Lemma bound_only_at st sandbox lease :
  Inv st -> contents st (Binding sandbox) = Some (LeaseRecord lease) -> l_id lease ∈ bound st /\ only_at st sandbox (l_id lease).
Proof.
  intros Hi Hc. assert (Some (LeaseRecord lease) ∈ possible (disk st (Binding sandbox))) as Hin by (rewrite <- Hc; apply contents_possible).
  split; [by eapply (inv_bound _ Hi)|]. intros other l Hl Heq.
  destruct (bound_facts _ _ _ Hi Hin) as (<- & _ & _ & H1 & _), (bound_facts _ _ _ Hi Hl) as (<- & _ & _ & H2 & _).
  rewrite Heq in H2. pose proof (H1 _ (contents_possible _ _)). pose proof (H2 _ (contents_possible _ _)). congruence.
Qed.

Lemma release_triple sandbox : triple (holding sandbox) (release self sandbox) (fun _ _ => True).
Proof.
  unfold release. pose proof (holding_stable sandbox) as Hh.
  eapply (triple_try _ _ (fun _ => holding sandbox)); [by apply examine_only|intros [|]|done]; cbn [negb]; [|by apply triple_done].
  eapply (triple_try _ _ (fun _ => holding sandbox)); [by apply check_stopped_triple|intros u|done].
  eapply triple_try; [weaken (read_binding_triple _ sandbox Hh); intros [b|e] st H; [exact H|done]| |done].
  intros [lease|]; [|by apply triple_done]. destruct (negb _); [by apply triple_done|]. destruct (negb _); [by apply triple_done|].
  set (P := releasing sandbox (l_id lease)). pose proof (releasing_stable sandbox (l_id lease) : Stable P) as HP.
  eapply (triple_try _ _ (fun _ => P)); [|intros recorded_|done].
  { eapply triple_conseq; [apply (check_only P LeasesDir HP)| |done]. intros st Hi [? Hc]. split; [done|]. by apply bound_only_at. }
  eapply (triple_try _ _ (fun _ => P)); [by apply read_only|intros payload|done].
  eapply (triple_bind _ _ _ _ (fun _ => P)).
  { apply triple_do; [done|]. intros st r st' Hi Hp ->. apply gentle_keeps; [by apply reserve_gentle|done|done]. }
  intros r. eapply (triple_try _ _ (fun _ => P)); [by apply clone_files_triple|intros u'|done].
  eapply (triple_try _ _ (fun _ => P)); [|intros u''|done].
  { destruct (is_some payload); [|by apply triple_done].
    eapply (triple_try _ _ (fun _ => P)); [weaken (irrelevant_triple P (CloneSocket (l_generation lease) (l_launch lease)) HP eq_refl); by intros []|intros v|done].
    weaken (sync_only P (PayloadEntries (l_generation lease)) HP). by intros []. }
  assert (forall st, P st -> sandbox_lock st sandbox = Some i) as HL by (by intros st (? & _)).
  eapply triple_try; [apply (unbind_remove P sandbox HP HL)|intros v|done].
  { intros st (? & ? & ?). repeat split; try done. by apply only_at_unbound. }
  eapply triple_try; [apply (unbind_sync P sandbox HP HL)|intros v'|done].
  eapply (triple_try _ _ (fun _ _ => True)); [|intros w; by apply triple_done|done].
  destruct recorded_; [|by apply triple_done].
  apply remove_triple; try done; [by apply unbound_stable_held|].
  intros st Hi [(? & ? & ?) ?]. apply unrecord_step; [done|by right|]. intros s l Hl. by eapply unbound_everywhere.
Qed.

Lemma failing_triple {E F A} P (p : Prog (result E A)) (f : E -> F) (M : A -> State -> Prop) :
  triple P p (okay M) -> triple P (failing p f) (okay M).
Proof. intros Hp. eapply triple_bind; [exact Hp|]. intros [a|e]; by apply triple_done. Qed.

Lemma unbind_removed_triple sandbox :
  triple (holding sandbox) (unbind_removed sandbox) (okay (fun _ st => holding sandbox st /\ always st (Binding sandbox) (eq None))).
Proof.
  unfold unbind_removed. pose proof (holding_stable sandbox) as Hh.
  eapply (triple_try _ _ (fun _ => holding sandbox)); [by apply examine_only|intros [|]|done]; cbn [negb]; [|by apply triple_done].
  eapply (triple_try _ _ (fun _ => holding sandbox)); [by apply check_stopped_triple|intros u|done].
  eapply (triple_try _ _ (fun _ => holding sandbox)); [by apply clone_files_triple|intros u'|done].
  eapply triple_try; [by apply (unbind_remove (holding sandbox) sandbox Hh)|intros v|done].
  by apply (unbind_sync (holding sandbox) sandbox Hh).
Qed.

Lemma remove_sandbox_triple sandbox config : triple (holding sandbox) (remove sandbox config) (fun _ _ => True).
Proof.
  unfold remove. eapply (triple_bind _ _ _ _ (fun _ _ => True)).
  - set (P := fun st => holding sandbox st /\ always st (Binding sandbox) (eq None)).
    assert (Stable P) as HP by (apply unbound_stable_held; [apply holding_stable|done]).
    assert (forall file, irrelevant file = true ->
      triple P (failing (remove_if_present file) (fun _ => RemovalIo)) (okay (fun _ => P))) as Hremove.
    { intros file Hf. apply failing_triple. weaken (irrelevant_triple P file HP Hf). by intros []. }
    eapply (triple_try _ _ (fun _ => P)); [|intros u|done].
    + unfold remove_contents. destruct config; cbn [negb]; [|by apply triple_done].
      eapply (triple_try _ _ (fun _ => P)); [apply failing_triple, unbind_removed_triple|intros u|done].
      eapply (triple_try _ _ (fun _ => P)); [by apply Hremove|intros u'|done].
      eapply (triple_try _ _ (fun _ => P)); [by apply Hremove|intros u''|done].
      eapply (triple_try _ _ (fun _ => P)); [by apply Hremove|intros v|done].
      eapply (triple_try _ _ (fun _ => P)); [apply failing_triple; by apply examine_only|intros [|]; by apply triple_done|done].
    + eapply (triple_conseq _ _ P); [apply (failing_triple P _ _ (fun _ _ => True))|done|done].
      apply remove_triple; try done. intros st Hi [_ ?]. by apply remove_dir_step.
  - intros r. eapply (triple_bind _ _ _ _ (fun _ _ => True)); [|intros r'; by apply triple_done].
    apply triple_do; [done|]. intros st r' st' Hi _ [Hl ->]. split; [by apply unlock_sandbox_keeps|done].
Qed.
=-=-=-=-=
What the task asks =>
Starting with the first entry and ending with the last, give all of them again unchanged.

Response area =>
Lemma bound_only_at st sandbox lease :
  Inv st -> contents st (Binding sandbox) = Some (LeaseRecord lease) -> l_id lease ∈ bound st /\ only_at st sandbox (l_id lease).
Proof.
  intros Hi Hc. assert (Some (LeaseRecord lease) ∈ possible (disk st (Binding sandbox))) as Hin by (rewrite <- Hc; apply contents_possible).
  split; [by eapply (inv_bound _ Hi)|]. intros other l Hl Heq.
  destruct (bound_facts _ _ _ Hi Hin) as (<- & _ & _ & H1 & _), (bound_facts _ _ _ Hi Hl) as (<- & _ & _ & H2 & _).
  rewrite Heq in H2. pose proof (H1 _ (contents_possible _ _)). pose proof (H2 _ (contents_possible _ _)). congruence.
Qed.

Lemma release_triple sandbox : triple (holding sandbox) (release self sandbox) (fun _ _ => True).
Proof.
  unfold release. pose proof (holding_stable sandbox) as Hh.
  eapply (triple_try _ _ (fun _ => holding sandbox)); [by apply examine_only|intros [|]|done]; cbn [negb]; [|by apply triple_done].
  eapply (triple_try _ _ (fun _ => holding sandbox)); [by apply check_stopped_triple|intros u|done].
  eapply triple_try; [weaken (read_binding_triple _ sandbox Hh); intros [b|e] st H; [exact H|done]| |done].
  intros [lease|]; [|by apply triple_done]. destruct (negb _); [by apply triple_done|]. destruct (negb _); [by apply triple_done|].
  set (P := releasing sandbox (l_id lease)). pose proof (releasing_stable sandbox (l_id lease) : Stable P) as HP.
  eapply (triple_try _ _ (fun _ => P)); [|intros recorded_|done].
  { eapply triple_conseq; [apply (check_only P LeasesDir HP)| |done]. intros st Hi [? Hc]. split; [done|]. by apply bound_only_at. }
  eapply (triple_try _ _ (fun _ => P)); [by apply read_only|intros payload|done].
  eapply (triple_bind _ _ _ _ (fun _ => P)).
  { apply triple_do; [done|]. intros st r st' Hi Hp ->. apply gentle_keeps; [by apply reserve_gentle|done|done]. }
  intros r. eapply (triple_try _ _ (fun _ => P)); [by apply clone_files_triple|intros u'|done].
  eapply (triple_try _ _ (fun _ => P)); [|intros u''|done].
  { destruct (is_some payload); [|by apply triple_done].
    eapply (triple_try _ _ (fun _ => P)); [weaken (irrelevant_triple P (CloneSocket (l_generation lease) (l_launch lease)) HP eq_refl); by intros []|intros v|done].
    weaken (sync_only P (PayloadEntries (l_generation lease)) HP). by intros []. }
  assert (forall st, P st -> sandbox_lock st sandbox = Some i) as HL by (by intros st (? & _)).
  eapply triple_try; [apply (unbind_remove P sandbox HP HL)|intros v|done].
  { intros st (? & ? & ?). repeat split; try done. by apply only_at_unbound. }
  eapply triple_try; [apply (unbind_sync P sandbox HP HL)|intros v'|done].
  eapply (triple_try _ _ (fun _ _ => True)); [|intros w; by apply triple_done|done].
  destruct recorded_; [|by apply triple_done].
  apply remove_triple; try done; [by apply unbound_stable_held|].
  intros st Hi [(? & ? & ?) ?]. apply unrecord_step; [done|by right|]. intros s l Hl. by eapply unbound_everywhere.
Qed.

Lemma failing_triple {E F A} P (p : Prog (result E A)) (f : E -> F) (M : A -> State -> Prop) :
  triple P p (okay M) -> triple P (failing p f) (okay M).
Proof. intros Hp. eapply triple_bind; [exact Hp|]. intros [a|e]; by apply triple_done. Qed.

Lemma unbind_removed_triple sandbox :
  triple (holding sandbox) (unbind_removed sandbox) (okay (fun _ st => holding sandbox st /\ always st (Binding sandbox) (eq None))).
Proof.
  unfold unbind_removed. pose proof (holding_stable sandbox) as Hh.
  eapply (triple_try _ _ (fun _ => holding sandbox)); [by apply examine_only|intros [|]|done]; cbn [negb]; [|by apply triple_done].
  eapply (triple_try _ _ (fun _ => holding sandbox)); [by apply check_stopped_triple|intros u|done].
  eapply (triple_try _ _ (fun _ => holding sandbox)); [by apply clone_files_triple|intros u'|done].
  eapply triple_try; [by apply (unbind_remove (holding sandbox) sandbox Hh)|intros v|done].
  by apply (unbind_sync (holding sandbox) sandbox Hh).
Qed.

Lemma remove_sandbox_triple sandbox config : triple (holding sandbox) (remove sandbox config) (fun _ _ => True).
Proof.
  unfold remove. eapply (triple_bind _ _ _ _ (fun _ _ => True)).
  - set (P := fun st => holding sandbox st /\ always st (Binding sandbox) (eq None)).
    assert (Stable P) as HP by (apply unbound_stable_held; [apply holding_stable|done]).
    assert (forall file, irrelevant file = true ->
      triple P (failing (remove_if_present file) (fun _ => RemovalIo)) (okay (fun _ => P))) as Hremove.
    { intros file Hf. apply failing_triple. weaken (irrelevant_triple P file HP Hf). by intros []. }
    eapply (triple_try _ _ (fun _ => P)); [|intros u|done].
    + unfold remove_contents. destruct config; cbn [negb]; [|by apply triple_done].
      eapply (triple_try _ _ (fun _ => P)); [apply failing_triple, unbind_removed_triple|intros u|done].
      eapply (triple_try _ _ (fun _ => P)); [by apply Hremove|intros u'|done].
      eapply (triple_try _ _ (fun _ => P)); [by apply Hremove|intros u''|done].
      eapply (triple_try _ _ (fun _ => P)); [by apply Hremove|intros v|done].
      eapply (triple_try _ _ (fun _ => P)); [apply failing_triple; by apply examine_only|intros [|]; by apply triple_done|done].
    + eapply (triple_conseq _ _ P); [apply (failing_triple P _ _ (fun _ _ => True))|done|done].
      apply remove_triple; try done. intros st Hi [_ ?]. by apply remove_dir_step.
  - intros r. eapply (triple_bind _ _ _ _ (fun _ _ => True)); [|intros r'; by apply triple_done].
    apply triple_do; [done|]. intros st r' st' Hi _ [Hl ->]. split; [by apply unlock_sandbox_keeps|done].
Qed.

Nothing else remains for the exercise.